Vale questionar, também, como é
possível que médiuns curadores desempenhem suas atividades, as vezes por
décadas, sem que se faça qualquer tipo de avaliação dos resultados do seu
trabalho mediúnico? Ou como, em pleno século 21, pode-se aceitar o uso de
objetos perfurocortantes, ou que se recomende irresponsavelmente a substituição
do tratamento convencional?
Os idólatras que se acercam deste
tipo de médiuns são pessoas que ainda não compreenderam que a morte é uma
contingência da vida e faz parte do processo natural, necessário para a
evolução do espírito. Entre estes devem ser incluídos médicos espíritas e suas
instituições ditas especializadas, que tem dado sustentação e legitimidade
“científica” às situações como esta.
Trata-se de um tema difícil, mas
que precisa ser enfrentado. Médiuns são seres humanos, imperfeitos, suscetíveis
às mazelas da vida. Falar sobre isso, lidar com esta realidade e assumir uma
posição de “tolerância zero” é fundamental. Não se trata de execrar ou condenar
ninguém a priori.

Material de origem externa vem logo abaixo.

(** ** What the keys and the frame leave alone *)

(** A field of the camera that moving and the view keys preserve. *)
Lemma ProcessKeyboardEvents_keeps (A : Type) (field : Camera.t -> A) (pressed : Key -> bool)
  (s : State) :
  (forall c v, field (Camera.set_Position c v) = field c) ->
  (forall c v, field (Camera.set_Front c v) = field c) ->
  (forall c v, field (Camera.set_Up c v) = field c) ->
  (forall c v, field (Camera.set_Zoom c v) = field c) ->
  field (g_pCamera (ProcessKeyboardEvents pressed s)) = field (g_pCamera s).
Proof.
  intros Hp Hf Hu Hz.
  assert (Hmove : forall direction s,
            field (g_pCamera (move direction s)) = field (g_pCamera s)).
  { intros direction s0. unfold move. cbn [set_camera g_pCamera].
    destruct direction; cbn [Camera.ProcessKeyboard]; apply Hp. }
  assert (Hlook : forall position up front s,
            field (g_pCamera (look position up front s)) = field (g_pCamera s)).
  { intros position up front s0. unfold look. cbn [set_camera g_pCamera].
    now rewrite Hf, Hu, Hp. }
  unfold ProcessKeyboardEvents. cbv zeta.
  rewrite (@if_pressed_keeps _ (fun s => field (g_pCamera s)))
    by (intros s0; cbn [set_camera g_pCamera]; rewrite Hz, Hlook; reflexivity).
  do 3 rewrite (@if_pressed_keeps _ (fun s => field (g_pCamera s)))
    by (intros s0; cbv zeta; rewrite Hlook; reflexivity).
  do 6 rewrite (@if_pressed_keeps _ (fun s => field (g_pCamera s)))
    by (intros s0; apply Hmove).
  rewrite (@if_pressed_keeps _ (fun s => field (g_pCamera s))) by reflexivity.
  reflexivity.
Qed.

Lemma PrepareSceneView_camera (glfwGetTime : double) (pressed : Key -> bool) (s : State) :
  g_pCamera (PrepareSceneView glfwGetTime pressed s)
  = g_pCamera (polled glfwGetTime pressed s).
Proof.
  unfold PrepareSceneView. cbv zeta. fold (polled glfwGetTime pressed s).
  destruct (m_pShaderManager (polled glfwGetTime pressed s)); reflexivity.
Qed.

Lemma polled_keeps (A : Type) (field : Camera.t -> A) (glfwGetTime : double)
  (pressed : Key -> bool) (s : State) :
  (forall c v, field (Camera.set_Position c v) = field c) ->
  (forall c v, field (Camera.set_Front c v) = field c) ->
  (forall c v, field (Camera.set_Up c v) = field c) ->
  (forall c v, field (Camera.set_Zoom c v) = field c) ->
  field (g_pCamera (PrepareSceneView glfwGetTime pressed s)) = field (g_pCamera s).
Proof.
  intros Hp Hf Hu Hz. rewrite PrepareSceneView_camera. unfold polled.
  now rewrite ProcessKeyboardEvents_keeps.
Qed.

Lemma ProcessMouseMovement_rest (xoffset yoffset : float) (b : bool) (c : Camera.t) :
  let c' := Camera.ProcessMouseMovement sinf cosf xoffset yoffset b c in
  Camera.Zoom c' = Camera.Zoom c
  /\ Camera.MovementSpeed c' = Camera.MovementSpeed c
  /\ Camera.MouseSensitivity c' = Camera.MouseSensitivity c
  /\ Camera.WorldUp c' = Camera.WorldUp c
  /\ Camera.Position c' = Camera.Position c.
Proof.
  unfold Camera.ProcessMouseMovement. cbv zeta. destruct b;
    repeat match goal with |- context [if ?t then _ else _] => destruct t end;
    repeat split; reflexivity.
Qed.

Lemma ProcessKeyboardEvents_Zoom (pressed : Key -> bool) (s : State) :
  Camera.Zoom (g_pCamera (ProcessKeyboardEvents pressed s))
  = if pressed GLFW_KEY_P then of_int 80 else Camera.Zoom (g_pCamera s).
Proof.
  assert (Hmove : forall direction s,
            Camera.Zoom (g_pCamera (move direction s)) = Camera.Zoom (g_pCamera s)).
  { intros direction s0. unfold move. cbn [set_camera g_pCamera].
    now destruct direction. }
  unfold ProcessKeyboardEvents. cbv zeta. unfold if_pressed at 1.
  destruct (pressed GLFW_KEY_P); [reflexivity|].
  do 3 rewrite (@if_pressed_keeps _ (fun s => Camera.Zoom (g_pCamera s))) by reflexivity.
  do 6 rewrite (@if_pressed_keeps _ (fun s => Camera.Zoom (g_pCamera s)))
    by (intros s0; apply Hmove).
  rewrite (@if_pressed_keeps _ (fun s => Camera.Zoom (g_pCamera s))) by reflexivity.
  reflexivity.
Qed.

(** The camera and the cursor after a mouse movement: the offsets are
    taken from the last position, which on the first movement is the new
    one. *)
Lemma Mouse_Position_Callback_camera (xMousePos yMousePos : double) (s : State) :
  let lastX := if gFirstMouse s then to_float xMousePos else gLastX s in
  let lastY := if gFirstMouse s then to_float yMousePos else gLastY s in
  g_pCamera (Mouse_Position_Callback sinf cosf xMousePos yMousePos s)
  = Camera.ProcessMouseMovement sinf cosf
      (to_float (sub_double xMousePos (to_double lastX)))
      (to_float (sub_double (to_double lastY) yMousePos))
      true (g_pCamera s).
Proof.
  unfold Mouse_Position_Callback. destruct (gFirstMouse s); reflexivity.
Qed.

Lemma Mouse_Position_Callback_cursor (xMousePos yMousePos : double) (s : State) :
  let s' := Mouse_Position_Callback sinf cosf xMousePos yMousePos s in
  gLastX s' = to_float xMousePos /\ gLastY s' = to_float yMousePos
  /\ gFirstMouse s' = false.
Proof.
  unfold Mouse_Position_Callback. cbv zeta.
  destruct (gFirstMouse s) eqn:Hfirst; cbn [set_camera set_mouse gLastX gLastY gFirstMouse];
    rewrite ?Hfirst; repeat split; reflexivity.
Qed.

(** ** The zoom *)

Lemma handle_Zoom (e : Event) (s : State) :
  Camera.Zoom (g_pCamera (handle sinf cosf e s)) = Camera.Zoom (g_pCamera s)
  \/ Camera.Zoom (g_pCamera (handle sinf cosf e s)) = of_int 45
  \/ Camera.Zoom (g_pCamera (handle sinf cosf e s)) = of_int 80.
Proof.
  destruct e as [button action mods|width height|xOffset yOffset|xMousePos yMousePos
                 |time pressed]; cbn [handle].
  - unfold Mouse_Button_Callback.
    repeat match goal with |- context [if ?t then _ else _] => destruct t end;
      cbn [set_camera g_pCamera Camera.set_Zoom Camera.Zoom]; auto.
  - left. reflexivity.
  - left. unfold Mouse_Scroll_Wheel_Callback. cbv zeta.
    repeat match goal with |- context [if ?t then _ else _] => destruct t end; reflexivity.
  - left. rewrite Mouse_Position_Callback_camera.
    apply ProcessMouseMovement_rest.
  - rewrite PrepareSceneView_camera. unfold polled. rewrite ProcessKeyboardEvents_Zoom.
    destruct (pressed GLFW_KEY_P); [right; right; reflexivity | left; reflexivity].
Qed.

(** X14. The zoom takes two values only.  From the constructor on, after
    every run of callbacks and frames, [Zoom] is 45 or 80, whatever the
    events: the right mouse button toggles between the two and the P key
    sets 80.  A press of the right button is what
    [Camera::ProcessMousePress] does for that button; any other button or
    action changes nothing.  The projection of a frame is therefore built
    from finite numbers: the orthographic bounds divide by 90 or 160,
    never by 0. *)
Theorem zoom_is_45_or_80 :
  (forall pShaderManager events,
     let s := run sinf cosf events (ViewManager sinf cosf pShaderManager) in
     (Camera.Zoom (g_pCamera s) = of_int 45 \/ Camera.Zoom (g_pCamera s) = of_int 80)
     /\ match projection_of s with
        | glm_perspective fovy aspect zNear zFar => is_finite fovy = true
        | glm_ortho l r b t zNear zFar =>
            is_finite l = true /\ is_finite r = true
            /\ is_finite b = true /\ is_finite t = true
        end) /\
  (forall mods s,
     Mouse_Button_Callback GLFW_MOUSE_BUTTON_RIGHT GLFW_PRESS mods s
     = set_camera s (Camera.ProcessMousePress false true (g_pCamera s))) /\
  (forall mods s,
     Camera.Zoom (g_pCamera s) = of_int 80 ->
     let s1 := Mouse_Button_Callback GLFW_MOUSE_BUTTON_RIGHT GLFW_PRESS mods s in
     let s2 := Mouse_Button_Callback GLFW_MOUSE_BUTTON_RIGHT GLFW_PRESS mods s1 in
     Camera.Zoom (g_pCamera s1) = of_int 45 /\ Camera.Zoom (g_pCamera s2) = of_int 80) /\
  (forall button action mods s,
     button <> GLFW_MOUSE_BUTTON_RIGHT \/ action <> GLFW_PRESS ->
     Mouse_Button_Callback button action mods s = s).
Proof.
  split; [|split; [|split]].
  - intros pShaderManager events s.
    assert (Hzoom : Camera.Zoom (g_pCamera s) = of_int 45
                    \/ Camera.Zoom (g_pCamera s) = of_int 80).
    { subst s.
      apply (@run_invariant
               (fun s => Camera.Zoom (g_pCamera s) = of_int 45
                         \/ Camera.Zoom (g_pCamera s) = of_int 80)
               (fun _ => True)).
      - intros e s _ Hs. destruct (handle_Zoom e s) as [H|[H|H]]; rewrite H; auto.
      - apply Forall_forall. intros e _. exact I.
      - right. reflexivity. }
    split; [exact Hzoom|].
    unfold projection_of. cbv zeta.
    destruct (Bool.eqb (bOrthographicProjection s) false);
      destruct Hzoom as [-> | ->]; vm_compute; auto.
  - intros mods s. unfold Mouse_Button_Callback, Camera.ProcessMousePress.
    cbn [GLFW_MOUSE_BUTTON_RIGHT GLFW_PRESS Z.eqb Pos.eqb andb negb].
    repeat match goal with |- context [if ?t then _ else _] => destruct t end;
      try reflexivity.
    destruct s; reflexivity.
  - intros mods s Hzoom. cbv zeta. unfold Mouse_Button_Callback.
    cbn [GLFW_MOUSE_BUTTON_RIGHT GLFW_PRESS Z.eqb Pos.eqb andb negb].
    rewrite Hzoom. cbn [set_camera g_pCamera Camera.set_Zoom Camera.Zoom].
    change (eqb (of_int 80) (of_int 45)) with false.
    cbn [set_camera g_pCamera Camera.set_Zoom Camera.Zoom negb].
    change (eqb (of_int 45) (of_int 45)) with true.
    cbn [set_camera g_pCamera Camera.set_Zoom Camera.Zoom negb]. split; reflexivity.
  - intros button action mods s Hother. unfold Mouse_Button_Callback.
    destruct (Z.eqb_spec button GLFW_MOUSE_BUTTON_RIGHT) as [Hb|Hb];
      destruct (Z.eqb_spec action GLFW_PRESS) as [Ha|Ha]; try reflexivity.
    destruct Hother; contradiction.
Qed.

(** ** The movement speed *)

Lemma round_to_not_nan (p e : Z) (x : spec_float) :
  is_nan x = false -> is_nan (round_to p e x) = false.
Proof.
  destruct x; cbn [round_to is_nan]; intros H; try exact H.
  apply binary_normalize_not_nan.
Qed.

Todos têm o direito de defesa amplo e irrestrito, mas daí
compactuar com qualquer forma de violência nas instituições espíritas é
inadmissível.
Isto é triste, ainda mais quando
se percebe que o espiritismo foi e deveria continuar a ser um brado contra a
ignorância, uma forma racional de enfrentar temas que historicamente foram
alijados da órbita da ciência exatamente pelas práticas violentas e pela
exploração mística e religiosa.
Ainda que seja tarde, parece-me fundamental compreender que a verdadeira potência do espiritismo está em sua
filosofia, ao sustentar a existência do espírito e a imortalidade da alma, a
reencarnação e a educação para a morte.